Goal of the exercise: Scan the records beneath this line for the line holding "section with se_name" and the line holding "Models [src/mem/mcu_map.cpp] with", then transcribe exactly those two and all lines between.

Data entries:
------------------------
(* ===== verification/Elf.v ===== *)
(** * The ELF loader

    Models [src/elf/elf_loader.cpp] and [include/fil/elf/elf_loader.hpp]: headers, load segments
    with their overlap check, sections, symbols and ARM attributes of a 32-bit ARM image.

    A program of the monad [Checked] ends with a value or an error, or with [None] when it reads a
    byte outside its buffer (undefined behaviour in the source) or when a loop uses up its fuel.
    Reading the file is I/O: its result is an argument.  [std::sort] promises a sorted permutation
    and no more, which is the class [StdSort]. *)

From Stdlib Require Import Ascii.
From stdpp Require Import pretty sorting.
From S2P Require Import Prelude Common Trace.
#[local] Open Scope Z_scope.
#[local] Open Scope fil_scope.

(** ** The sort of the standard library *)

(** A strict weak order, as [std::sort] requires of its comparison. *)
Record strict_weak {A} (less : A -> A -> bool) : Prop := mk_strict_weak {
  less_irreflexive x : less x x = false;
  less_negative_transitive x y z : less x y = false -> less y z = false -> less x z = false;
  less_asymmetric x y : less x y = true -> less y x = false;
}.
Definition not_after {A} (less : A -> A -> bool) (x y : A) : Prop := less y x = false.

Class StdSort := {
  std_sort : ∀ {A}, (A -> A -> bool) -> list A -> list A;
  std_sort_permutation : ∀ {A} (less : A -> A -> bool) l, std_sort less l ≡ₚ l;
  std_sort_sorted : ∀ {A} (less : A -> A -> bool) l, strict_weak less -> StronglySorted (not_after less) (std_sort less l);
}.

(** [std::unique] with [erase]: drops every element equal to the last one kept. *)
Fixpoint unique_from {A} (same : A -> A -> bool) (x : A) (l : list A) : list A :=
  match l with
  | [] => []
  | y :: l => if same x y then unique_from same x l else y :: unique_from same y l
  end.
Definition std_unique {A} (same : A -> A -> bool) (l : list A) : list A :=
  match l with [] => [] | x :: l => x :: unique_from same x l end.

Module Elf.

(** ** Data *)

Record ElfLoadSegment := mkSegment {
  sg_virtual_address : Z;
  sg_physical_address : Z;
  sg_memory_size : Z;
  sg_file_size : Z;
  sg_file_offset : Z;
  sg_readable : bool;
  sg_writable : bool;
  sg_executable : bool;
}.

Record ElfSymbol := mkSymbol { sy_address : Z; sy_size : Z; sy_name : string; sy_function : bool }.

Record ArmAttributes := mkAttributes {
  at_cpu_name : option string;
  at_cpu_arch : option Z;
  at_thumb_isa_use : option Z;
  at_fp_arch : option Z;
  at_hard_fp_use : option Z;
  at_vfp_args : option Z;
  at_unaligned_access : option Z;
}.
Definition attributes_default : ArmAttributes := mkAttributes None None None None None None None.

Record ElfImage := mkImage {
  im_file_bytes : list Z;
  im_segments : list ElfLoadSegment;
  im_symbols : list ElfSymbol;
  im_attributes : ArmAttributes;
  im_entry_point : Z;
  im_flags : Z;
  im_vector_base : Z;
  im_initial_msp : Z;
  im_reset_handler : Z;
}.
Definition hardFloatAbi (image : ElfImage) : bool := has (im_flags image) 0x400.

Record ElfSection := mkSection {
  se_name_offset : Z;
  se_type : Z;
  se_offset : Z;
  se_size : Z;
  se_link : Z;
  se_entry_size : Z;
  se_name : string;
}.

Definition elf_type_executable : Z := 2.
Definition elf_machine_arm : Z := 40.
Definition program_type_load : Z := 1.
Definition section_type_symbol_table : Z := 2.
Definition section_type_dynamic_symbols : Z := 11.
Definition symbol_type_function : Z := 2.

(** ** Checked programs *)

Definition Checked (A : Type) : Type := option (A + Error).
#[global] Instance Checked_ret : MRet Checked := fun _ a => Some (inl a).
#[global] Instance Checked_bind : MBind Checked := fun _ _ f m =>
  match m with
  | Some (inl a) => f a
  | Some (inr e) => Some (inr e)
  | None => None
  end.
Definition reject {A} (e : Error) : Checked A := Some (inr e).

(** An access to a span, which checks nothing in the source. *)
Definition byte_at (bytes : list Z) (index : Z) : option Z :=
  if 0 <=? index then bytes !! Z.to_nat index else None.
(** An unchecked access inside a checked program. *)
Definition unchecked {A} (a : option A) : Checked A := match a with Some a => Some (inl a) | None => None end.

Definition byte_char (b : Z) : ascii := ascii_of_nat (Z.to_nat b).
Definition text_of_bytes (bytes : list Z) : string := String.string_of_list_ascii (byte_char <$> bytes).

Definition elfError (path message : string) : Error :=
  mkError ErrorCategory.parse message (Some (mkSourceContext path 0 0)).
Definition addressRangeFits (address size : Z) : bool := (size =? 0) || (address <=? 0xffffffff - (size - 1)).

Definition slice {A} (l : list A) (offset size : Z) : list A := take (Z.to_nat size) (drop (Z.to_nat offset) l).

(** Bytes [offset .. offset + 4) as a little-endian word. *)
Definition rawU32 (bytes : list Z) (offset : Z) : option Z :=
  b0 ← byte_at bytes offset; b1 ← byte_at bytes (offset + 1);
  b2 ← byte_at bytes (offset + 2); b3 ← byte_at bytes (offset + 3);
  Some (b0 .| (b1 .<< 8) .| (b2 .<< 16) .| (b3 .<< 24)).

Section reader.
Variables (file : list Z) (path : string).
Let file_size : Z := Z.of_nat (length file).

Definition outOfBounds (offset size : Z) : Error :=
  elfError path ("ELF read outside file at offset " +:+ pretty offset +:+ " for " +:+ pretty size +:+ " bytes").
Definition read_u8 (offset : Z) : Checked Z :=
  if negb (rangeFits offset 1 file_size) then reject (outOfBounds offset 1) else unchecked (byte_at file offset).
Definition read_u16 (offset : Z) : Checked Z :=
  if negb (rangeFits offset 2 file_size) then reject (outOfBounds offset 2)
  else
    b0 ← unchecked (byte_at file offset);
    b1 ← unchecked (byte_at file (offset + 1));
    mret (b0 .| (b1 .<< 8)).
Definition read_u32 (offset : Z) : Checked Z :=
  if negb (rangeFits offset 4 file_size) then reject (outOfBounds offset 4) else unchecked (rawU32 file offset).
Definition read_bytes (offset size : Z) : Checked (list Z) :=
  if negb (rangeFits offset size file_size) then reject (outOfBounds offset size) else mret (slice file offset size).

(** [stringAt]: the bytes up to the first zero. *)
Fixpoint c_string (bytes : list Z) : option (list Z) :=
  match bytes with
  | [] => None
  | b :: bytes => if b =? 0 then Some [] else s ← c_string bytes; Some (b :: s)
  end.
Definition stringAt (table : list Z) (offset : Z) (description : string) : Checked string :=
  if Z.of_nat (length table) <=? offset then
    reject (elfError path (description +:+ " string offset is outside its string table"))
  else
    match c_string (drop (Z.to_nat offset) table) with
    | None => reject (elfError path (description +:+ " string is not null terminated"))
    | Some s => mret (text_of_bytes s)
    end.

(** A loop that appends to a list. *)
Fixpoint collect {A B} (f : A -> Checked B) (l : list A) : Checked (list B) :=
  match l with
  | [] => mret []
  | x :: l => y ← f x; rest ← collect f l; mret (y :: rest)
  end.

(** ** Sections *)

Definition parse_section (table_offset entry_size index : Z) : Checked ElfSection :=
  let offset := table_offset + index * entry_size in
  name ← read_u32 offset;
  type ← read_u32 (offset + 4);
  section_offset ← read_u32 (offset + 16);
  size ← read_u32 (offset + 20);
  link ← read_u32 (offset + 24);
  section_entry_size ← read_u32 (offset + 36);
  if negb (rangeFits section_offset size file_size) then
    reject (elfError path ("ELF section " +:+ pretty index +:+ " is outside the file"))
  else mret (mkSection name type section_offset size link section_entry_size "").

Definition parseSections (table_offset entry_size count names_index : Z) : Checked (list ElfSection) :=
  if count =? 0 then mret []
  else if entry_size <? 40 then reject (elfError path "ELF section-header entry is smaller than ELF32 requires")
  else if negb (rangeFits table_offset (entry_size * count) file_size) then
    reject (elfError path "ELF section-header table is outside the file")
  else if count <=? names_index then reject (elfError path "ELF section-name string-table index is out of range")
  else
    sections ← collect (parse_section table_offset entry_size) (seqZ 0 count);
    names ← unchecked (sections !! Z.to_nat names_index);
    names_table ← read_bytes (se_offset names) (se_size names);
    collect (fun section : ElfSection =>
      name ← stringAt names_table (se_name_offset section) "section name";
      mret {| section with se_name := name |}) sections.
(* ===== verification/McuMap.v ===== *)
(** * The reset memory map of one MCU

    Models [src/mem/mcu_map.cpp] with [MemoryBus::materialize] of [src/mem/memory_bus.cpp]: the
    standard STM32 address map, the ELF bytes put at their load addresses, and the checks on the
    reset vectors.  The two MMIO windows are devices of the map, named by their index. *)

From stdpp Require Import gmap sorting.
From S2P Require Import Prelude Address CpuState MemoryApi Common Trace MemoryBus MemoryBusProofs BusAccess.
From S2P Require Import BusJournal Elf ElfProofs.
#[local] Open Scope Z_scope.
#[local] Open Scope fil_scope.
Import Elf.

Module Mcu.

(** The part of [McuConfig] the map uses. *)
Record McuConfig := mkMcu {
  mcu_flash_base : Z;
  mcu_flash_size : Z;
  mcu_sram_base : Z;
  mcu_sram_size : Z;
  mcu_ccm_sram_base : Z;
  mcu_ccm_sram_size : Z;
}.
Record McuMmioWindows := mkWindows { win_peripherals : nat; win_system_control : nat }.

Definition configFailure (message : string) : Error := mkError ErrorCategory.config message None.
Definition mapError (message : string) : Error := mkError ErrorCategory.invalid_argument message None.

Section map.
Context `{MmioDevices D}.
(* ===== verification/MmioRouter.v ===== *)
(** * The MMIO router

    Models [src/mem/mmio_router.cpp] and [include/fil/mem/mmio_router.hpp]: one MMIO window shared by
    non-overlapping child devices, with counted fallback accesses or faults elsewhere.  The children
    are the devices of [MmioDevices]; the router with its children is such a device again
    ([router_devices]). *)

From stdpp Require Import gmap sorting.
From S2P Require Import Prelude Address CpuState MemoryApi Common MemoryBus MemoryBusProofs ElfProofs.
#[local] Open Scope Z_scope.
#[local] Open Scope fil_scope.

Module MmioRouter.

(** ** Data *)

Record UnknownMmioAccess := mkUnknown { un_address : Z; un_reads : Z; un_writes : Z }.
Record Route := mkRoute { rt_offset : Z; rt_size : Z; rt_device : nat; rt_name : string }.
Record Router := mkRouter {
  ro_absolute_base : Z;
  ro_window_size : Z;
  ro_name : string;
  ro_lenient : bool;
  ro_unknown_read_value : Z;
  ro_routes : list Route;
  ro_unknown : list UnknownMmioAccess;
}.
Definition router_new (absolute_base window_size : Z) (name : string) (lenient : bool) (unknown_read_value : Z) : Router :=
  mkRouter absolute_base window_size name lenient unknown_read_value [] [].

Definition routeError (message : string) : Error := mkError ErrorCategory.invalid_argument message None.
Definition route_end (r : Route) : Z := rt_offset r + rt_size r.

(** ** Routes *)

Definition route_le (l r : Route) : Prop := rt_offset l <= rt_offset r.
#[export] Instance route_le_dec l r : Decision (route_le l r).
Proof. unfold route_le. apply _. Defined.

Definition route_overlaps (offset size : Z) (r : Route) : bool :=
  Z.max offset (rt_offset r) <? Z.min (offset + size) (route_end r).
Definition map (offset size : Z) (device : nat) (name : string) (r : Router) : Result unit * Router :=
  if (size =? 0) || negb (rangeFits offset size (ro_window_size r)) then
    (inr (routeError ("MMIO route '" +:+ name +:+ "' has an empty or out-of-window range")), r)
  else
    match List.find (route_overlaps offset size) (ro_routes r) with
    | Some route =>
        (inr (routeError ("MMIO route '" +:+ name +:+ "' overlaps route '" +:+ rt_name route +:+ "'")), r)
    | None =>
        (inl tt, {| r with ro_routes := merge_sort route_le (ro_routes r ++ [mkRoute offset size device name]) |})
    end.

Definition route_contains (offset width : Z) (route : Route) : bool :=
  (rt_offset route <=? offset) && (offset + width <=? route_end route).
(** [std::upper_bound] over the sorted routes. *)
Fixpoint routes_before (offset : Z) (routes : list Route) : nat :=
  match routes with
  | [] => O
  | r :: rest => if offset <? rt_offset r then O else S (routes_before offset rest)
  end.
Definition find_route (offset width : Z) (r : Router) : option Route :=
  match routes_before offset (ro_routes r) with
  | O => None
  | S n => route ← ro_routes r !! n; if route_contains offset width route then Some route else None
  end.

(** ** Unknown accesses *)

(** [record] followed by an update of the entry: the list stays sorted by address. *)
Fixpoint record (address : Z) (f : UnknownMmioAccess -> UnknownMmioAccess) (l : list UnknownMmioAccess)
    : list UnknownMmioAccess :=
  match l with
  | [] => [f (mkUnknown address 0 0)]
  | u :: rest =>
      if un_address u <? address then u :: record address f rest
      else if un_address u =? address then f u :: rest
      else f (mkUnknown address 0 0) :: l
  end.
Definition count_read (u : UnknownMmioAccess) : UnknownMmioAccess := {| u with un_reads := u64 (un_reads u + 1) |}.
Definition count_write (u : UnknownMmioAccess) : UnknownMmioAccess := {| u with un_writes := u64 (un_writes u + 1) |}.
Definition note_unknown (offset : Z) (f : UnknownMmioAccess -> UnknownMmioAccess) (r : Router) : Router :=
  {| r with ro_unknown := record (u32 (ro_absolute_base r + offset)) f (ro_unknown r) |}.

Definition setLenient (value : bool) (r : Router) : Router := {| r with ro_lenient := value |}.
Definition setUnknownReadValue (value : Z) (r : Router) : Router := {| r with ro_unknown_read_value := value |}.
Definition clearUnknownAccesses (r : Router) : Router := {| r with ro_unknown := [] |}.
Definition unknownAccesses (r : Router) : list UnknownMmioAccess := ro_unknown r.

(** ** Accesses *)

Definition fault (r : Router) (offset : Z) (size : AccessSize.t) (c : AccessContext) (message : string) : BusFault :=
  mkBusFault BusFaultReason.device_error (u32 (ro_absolute_base r + offset)) size c (ro_name r) message.
(** The router names the route in a fault its device left without a region. *)
Definition name_fault (name : string) (f : BusFault) : BusFault :=
  if bool_decide (fault_region f = "") then {| f with fault_region := name |} else f.
Definition name_region (name : string) (result : MemoryResult Z) : MemoryResult Z :=
  match result with inl v => inl v | inr f => inr (name_fault name f) end.

Section access.
Context `{MmioDevices D}.

Definition route_access (offset : Z) (size : AccessSize.t) (c : AccessContext)
    (access : nat -> Z -> D -> MemoryResult Z * D) (outside unknown : string)
    (fallback : Router -> MemoryResult Z * Router) (s : Router * D) : MemoryResult Z * (Router * D) :=
  let '(r, d) := s in
  if negb (rangeFits offset (byteCount size) (ro_window_size r)) then (inr (fault r offset size c outside), s)
  else
    match find_route offset (byteCount size) r with
    | Some route =>
        let '(result, d) := access (rt_device route) (offset - rt_offset route) d in
        (name_region (rt_name route) result, (r, d))
    | None =>
        if negb (ro_lenient r) then (inr (fault r offset size c unknown), s)
        else let '(result, r) := fallback r in (result, (r, d))
    end.

Definition router_read (offset : Z) (size : AccessSize.t) (c : AccessContext) : Router * D -> MemoryResult Z * (Router * D) :=
  route_access offset size c (fun device offset => device_read device offset size c)
    "MMIO read is outside the router window" "read from unknown MMIO register"
    (fun r => (inl (ro_unknown_read_value r), note_unknown offset count_read r)).
Definition router_write (offset : Z) (size : AccessSize.t) (value : Z) (c : AccessContext)
    : Router * D -> MemoryResult Z * (Router * D) :=
  route_access offset size c (fun device offset => device_write device offset size value c)
    "MMIO write is outside the router window" "write to unknown MMIO register"
    (fun r => (inl 0, note_unknown offset count_write r)).

Definition router_domain (offset : Z) (size : AccessSize.t) (s : Router * D) : MmioDomain.t :=
  let '(r, d) := s in
  if negb (rangeFits offset (byteCount size) (ro_window_size r)) then MmioDomain.board_local
  else
    match find_route offset (byteCount size) r with
    | None => MmioDomain.board_local
    | Some route => device_domain (rt_device route) (offset - rt_offset route) size d
    end.

(** [directReadWord] and [directWriteWord]: the aligned word is forwarded to its route. *)
Definition direct_word {A} (access : nat -> Z -> option A) (offset : Z) (r : Router) : option A :=
  if has offset 3 || negb (rangeFits offset 4 (ro_window_size r)) then None
  else route ← find_route offset 4 r; access (rt_device route) (offset - rt_offset route).

(** A router as the only device of a window. *)
#[export] Instance router_devices : MmioDevices (Router * D) := {|
  device_read _ := router_read;
  device_write _ := router_write;
  device_domain _ := router_domain;
  device_fpccr s := device_fpccr (snd s);
|}.
End access.

(** ** The routes are sorted and disjoint *)

Definition route_before (l r : Route) : Prop := route_end l <= rt_offset r.
Record router_ok (r : Router) : Prop := mk_router_ok {
  rok_routes : Forall (fun q => 0 <= rt_offset q ∧ 0 < rt_size q ∧ route_end q <= ro_window_size r) (ro_routes r);
  rok_sorted : StronglySorted route_before (ro_routes r);
  rok_unknown : StronglySorted (fun u v => un_address u < un_address v) (ro_unknown r);
}.

#[export] Instance route_le_total : Total route_le.
Proof. intros l r. unfold route_le. lia. Qed.
#[export] Instance route_le_trans : Transitive route_le.
Proof. intros x y z. unfold route_le. lia. Qed.

(** Two routes without a common offset, in either order. *)
Definition route_disjoint (l r : Route) : Prop := route_end l <= rt_offset r \/ route_end r <= rt_offset l.

Lemma StronglySorted_permutation {A} (R : A -> A -> Prop) l l' : (∀ x y, R x y -> R y x) -> l ≡ₚ l' ->
  StronglySorted R l -> StronglySorted R l'.
Proof.
  intros HR. induction 1 as [|x l l' Hp IH|x y l|l l' l'' Hp IH Hp' IH']; intros Hs; [done| | |by auto].
  - apply StronglySorted_inv in Hs as [Hs Hx]. constructor; [by apply IH | by rewrite <- Hp].
  - apply StronglySorted_inv in Hs as [Hs Hy]. apply StronglySorted_inv in Hs as [Hs Hx].
    apply Forall_cons in Hy as [Hyx Hy]. constructor; [by constructor|]. constructor; [by apply HR | done].
Qed.
Lemma StronglySorted_combine {A} (P Q R : A -> A -> Prop) (S : A -> Prop) l :
  (∀ x y, S x -> S y -> P x y -> Q x y -> R x y) -> Forall S l -> StronglySorted P l -> StronglySorted Q l -> StronglySorted R l.
Proof.
  intros HR. induction l as [|x l IH]; intros HS HP HQ; [constructor|].
  apply Forall_cons in HS as [Hx HS]. apply StronglySorted_inv in HP as [HP Px], HQ as [HQ Qx].
  constructor; [by apply IH|]. rewrite Forall_forall in *. intros y Hy. by apply HR; auto.
Qed.

Lemma router_new_ok base size name lenient value : router_ok (router_new base size name lenient value).
Proof. split; constructor. Qed.
Lemma map_ok offset size device name r : router_ok r -> router_ok (snd (map offset size device name r)).
Proof.
  intros [Hr Hs Hu]. unfold map. destruct (_ || _) eqn:Hv; [done|].
  apply orb_false_iff in Hv as [Hne%Z.eqb_neq Hfit%negb_false_iff].
  destruct (List.find _ _) eqn:Hf; [done|]. cbn [snd].
  set (new := mkRoute offset size device name). set (l := merge_sort route_le (ro_routes r ++ [new])).
  assert (0 <= offset ∧ 0 <= size ∧ offset + size <= ro_window_size r) as Hrange.
  { unfold rangeFits in Hfit. rewrite !andb_true_iff, !Z.leb_le in Hfit. lia. }
  assert (l ≡ₚ new :: ro_routes r) as Hp by (unfold l; rewrite merge_sort_Permutation; symmetry; apply Permutation_cons_append).
  assert (Forall (fun q => 0 <= rt_offset q ∧ 0 < rt_size q ∧ route_end q <= ro_window_size r) l) as Hok.
  { rewrite Hp. constructor; [unfold route_end; cbn; lia | done]. }
  assert (StronglySorted route_disjoint l) as Hd.
  { eapply StronglySorted_permutation; [|by symmetry|]; [unfold route_disjoint; tauto|]. constructor.
    - apply (StronglySorted_combine route_before route_before _ (fun _ => True)); [|by apply Forall_true | done | done].
      intros ? ? _ _ Hb _. by left.
    - apply Forall_forall. intros q Hq. pose proof (find_none _ _ Hf q ltac:(by apply list_elem_of_In)) as Hn.
      rewrite Forall_forall in Hr. specialize (Hr q Hq). cbn in Hr.
      unfold route_overlaps, route_disjoint, route_end in *. cbn. apply Z.ltb_ge in Hn. lia. }
  split; [exact Hok | | exact Hu].
  eapply StronglySorted_combine; [|exact Hok|exact Hd|apply StronglySorted_merge_sort; apply _].
  unfold route_disjoint, route_le, route_before. intros x y (? & ? & ?) (? & ? & ?) [?|?] ?; [done|].
  unfold route_end in *. lia.
Qed.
------------------------
Result of the exercise:
      mret {| section with se_name := name |}) sections.
(* ===== verification/McuMap.v ===== *)
(** * The reset memory map of one MCU

    Models [src/mem/mcu_map.cpp] with [MemoryBus::materialize] of [src/mem/memory_bus.cpp]: the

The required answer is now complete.